IIMQL - The Query Language for Adversary Infrastructure (4/7)

by Robin Dost
Part 4 of 7 of building the Malwarebox Ecosystem
Website: https://iimql.malwarebox.eu
GitHub: https://github.com/MalwareboxEU/IIMQL

In the previous part, I introduced IIM, the Infrastructure Intelligence Model.

Click for the short version

IOCs tell you what existed
ATT&CK tells you what adversaries do on endpoints
IIM describes how adversary infrastructure is composed

Entry points, redirectors, staging hosts, payload locations, C2 endpoints, relations between them, techniques attached to infrastructure roles, patterns abstracted from concrete observations

Basically the stuff that is usually buried inside analyst prose, screenshots, PDF diagrams and “we saw this kind of redirect chain again” comments

IIM gives that layer a structure

But once you have a structure, the next obvious question is:

How do you search it?

Because describing one chain is nice.
Describing ten chains is useful.
Describing a few thousand chains and then manually scrolling through JSON like a threat intelligence raccoon in a dumpster is not a workflow.

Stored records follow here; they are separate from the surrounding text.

(* ===== verification/Programs.v ===== *)
(** * The programs (main of valoserveri/serveri.cpp and of test.cpp)

    How the components are put together: the server reads the configuration,
    starts the logger, constructs the server and runs it; the test program
    sets every light it can name to one colour. *)

From S2P Require Import Prelude CLib Ini Config Logger Dmx LightPacket MonitorJson Serveri ServeriInv ServeriProps.


(** The colour of the test program: the three arguments, or random numbers. *)
Definition test_color (args : list bytes) (rand : Z * Z * Z) : Color :=
  match args with
  | [r; g; b] => mk_Color (u8 (atoi r)) (u8 (atoi g)) (u8 (atoi b))
  | _ => let '(r, g, b) := rand in
         mk_Color (u8 (Z.land r 255)) (u8 (Z.land g 255)) (u8 (Z.land b 255))
  end.

(** [for (i = 0; i < 25; i++) dmx.setLightColor(i, c);] *)
Fixpoint set_all (n : nat) (i : Z) (c : Color) (d : DMXController) : res exn DMXController :=
  match n with
  | O => Ok d
  | S n' => d ← setLightColor d i c; set_all n' (i + 1) c d
  end.

(** [main] of the test program: the frame it writes. *)
Definition test_main (conf : option bytes) (fopen_ok : bool) (now : bytes) (open_fd : bytes -> Z)
    (args : list bytes) (rand : Z * Z * Z) : res exn (Z * bytes) :=
  let config := INIReader_new conf in
  _ ← Logger_new config fopen_ok now (mk_log_world None []);
  _ ← LightsConfig_parse config;
  d ← DMXController_new config open_fd;
  d ← set_all 25 0 (test_color args rand) d;
  Ok (update d).

(** ** Facts *)

Lemma test_color_ok args rand : color_ok (test_color args rand).
Proof.
  unfold test_color, color_ok. destruct rand as [[r g] b].
  destruct args as [|a [|b' [|c [|d args]]]]; simpl; split_and!; apply u8_range.
Qed.

(** The bytes of the lights set so far hold the colour. *)
Lemma set_all_spec n i c d : dmx_ok d -> color_ok c ->
  lights_disjoint (lights (lightConfig d)) ->
  exists d', set_all n i c d = Ok d' /\ dmx_ok d' /\ lightConfig d' = lightConfig d /\
    fd d' = fd d /\
    forall k l j, lights (lightConfig d) !! k = Some l -> (j < width (type l))%nat ->
      let o := (Z.to_nat (address l + 4) + j)%nat in
      dmxPacket d' !! o = if decide (i <= k < i + Z.of_nat n) then slot l c j
                          else dmxPacket d !! o.
Proof.
  intros Hd Hc. revert i d Hd. induction n as [|n IH]; intros i d Hd Hdis.
  { exists d. split_and!; try done. intros. by rewrite decide_False by lia. }
  cbn [set_all].
  destruct (lights (lightConfig d) !! i) as [li|] eqn:Ei.
  - destruct (setLightColor_known d i li c Hd Ei Hc) as (p & -> & Hp & Hall).
    cbn [mbind res_bind].
    destruct (IH (i + 1) (mk_DMX (fd d) p (lightConfig d))) as (d' & -> & Hd' & Hcfg & Hfd & Hk);
      [split; [done|apply Hd]|done|].
    exists d'. split_and!; try done. intros k l j Hl Hj. cbv zeta.
    rewrite (Hk k l j Hl Hj). simpl. rewrite Hall. cbv zeta.
    pose proof (proj2 Hd _ _ Hl) as [Hal _]. pose proof (proj2 Hd _ _ Ei) as [Hai _].
    unfold is_byte in *. destruct (decide (k = i)) as [->|Hne].
    + simplify_eq. rewrite decide_False by lia. rewrite !decide_True by lia. f_equal. lia.
    + pose proof (Hdis _ _ _ _ Hne Hl Ei) as Hx. unfold disjoint_lights in Hx.
      repeat case_decide; done || lia.
  - rewrite setLightColor_unknown by done. cbn [mbind res_bind].
    destruct (IH (i + 1) d Hd Hdis) as (d' & -> & Hd' & Hcfg & Hfd & Hk).
    exists d'. split_and!; try done. intros k l j Hl Hj. cbv zeta.
    rewrite (Hk k l j Hl Hj). destruct (decide (k = i)) as [->|Hne]; [congruence|].
    repeat case_decide; done || lia.
Qed.

(** The test program.  When it runs to the end it writes one frame, valid
    for the adapter, in which (for lights that do not overlap) every configured
    light below 25 shows the colour of the command line. *)
Theorem test_main_spec conf fopen_ok now open_fd args rand out :
  test_main conf fopen_ok now open_fd args rand = Ok out ->
  exists lc, LightsConfig_parse (INIReader_new conf) = Ok lc /\ frame_ok out.2 /\
    (lights_disjoint (lights lc) -> forall k l j, 0 <= k < 25 -> lights lc !! k = Some l ->
       (j < width (type l))%nat ->
       out.2 !! (Z.to_nat (address l + 4) + j)%nat = slot l (test_color args rand) j).
Proof.
  unfold test_main. cbv zeta. intros (w & _ & H)%res_bind_Ok.
  apply res_bind_Ok in H as (lc & Hlc & H). apply res_bind_Ok in H as (d & Hd & H).
  apply res_bind_Ok in H as (d' & Hd' & [= <-]).
  pose proof (DMXController_new_ok _ _ _ Hd) as Hok.
  assert (lightConfig d = lc) as Hcfg.
  { unfold DMXController_new in Hd. rewrite Hlc in Hd. cbn [mbind res_bind] in Hd.
    apply res_bind_Ok in Hd as (t & _ & [= <-]). done. }
  exists lc. split; [done|].
  assert (forall n i d1, dmx_ok d1 -> forall d2, set_all n i (test_color args rand) d1 = Ok d2 ->
    dmx_ok d2) as Hpres.
  { clear. induction n as [|n IH]; intros i d1 H1 d2; simpl; [by intros [= <-]|].
    destruct (setLightColor_total d1 i (test_color args rand) H1 (test_color_ok _ _))
      as (d3 & -> & H3 & _). by apply IH. }
  split; [apply (Hpres _ _ _ Hok _ Hd')|].
  rewrite <- Hcfg. intros Hdis k l j Hk Hl Hj.
  destruct (set_all_spec 25 0 _ d Hok (test_color_ok args rand) Hdis)
    as (d'' & E & _ & _ & _ & HH). rewrite Hd' in E. injection E as <-.
  simpl. rewrite (HH k l j Hl Hj), decide_True by lia. done.
Qed.

Lemma test_main_spec_witness :
  exists out, test_main (Some sample_conf) true [] (fun _ => 3) [str "10"; str "20"; str "300"]
      (0, 0, 0) = Ok out /\ frame_ok out.2.
Proof.
  destruct (test_main (Some sample_conf) true [] (fun _ => 3) [str "10"; str "20"; str "300"]
      (0, 0, 0)) as [out|x] eqn:E.
  - exists out. split; [reflexivity|].
    destruct (test_main_spec _ _ _ _ _ _ _ E) as (lc & _ & H & _). exact H.
  - exfalso. revert E. vm_compute. discriminate.
Defined.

That is where IIMQL comes in.

IIMQL is the query language for the Infrastructure Intelligence Model.
It is built to search, filter and correlate IIM chains, roles, entities, relations and structural patterns in a way that actually fits the model.

IIMQL is for questions like:

Show me every chain where a staging artifact drops a payload that connects to a C2.
Show me every actor using dynamic DNS in the C2 role.
Show me every chain where the entry point flows into a redirector before reaching a payload.
Show me every payload that connects to infrastructure annotated with a specific IIM technique.
Show me every infrastructure chain that looks like this shape, even if every domain, IP and hash changed.

That last part is the whole point.

IOC feeds let you ask: Is this domain bad?
IIMQL lets you ask: Have I seen this operational shape before?
That is a very different question.

And frankly, it is the question we should have been asking more often.

06query the corpus

IIMQL.

v1.0 · open stdlib-only embed anywhere

When you have thousands of chains, patterns, and actor profiles, yours plus federated feeds, the interesting questions are structural. IIMQL turns them into one-liners.

Grammar

Cypher-style graph patterns for structure. SQL-style filters for attributes. Both in one query.

Three modes

CLI on local chains. Embedded in Kraken as pivot surface. Library in third-party tools.

Stable

v1.0 queries still run on later versions. Extensions without breakage.

# every c2 using fast-flux or dga MATCH position WHERE role = “c2” AND (techniques HAS “IIM-T007” OR techniques HAS “IIM-T009”) RETURN chain.actor_id, entity.value

→ MB-0001 c2.duckdns.org

→ MB-0002 telemetry-edge.net

→ MB-0008 qz3kdme9wpx.com

Why a query language?

IIMs whole pitch is that adversary infrastructure is structural.

A campaign chain is not just a bag of domains, it is a directed graph.
An entry point references or downloads a staging artifact.
A staging artifact drops or executes a payload.
The payload connects to a C2.
A redirector may sit in between.
A dead-drop resolver may point to the final endpoint.
DNS may rotate.
Hosting may rotate.
The operator may burn the entire surface tomorrow and rebuild it with new artifacts.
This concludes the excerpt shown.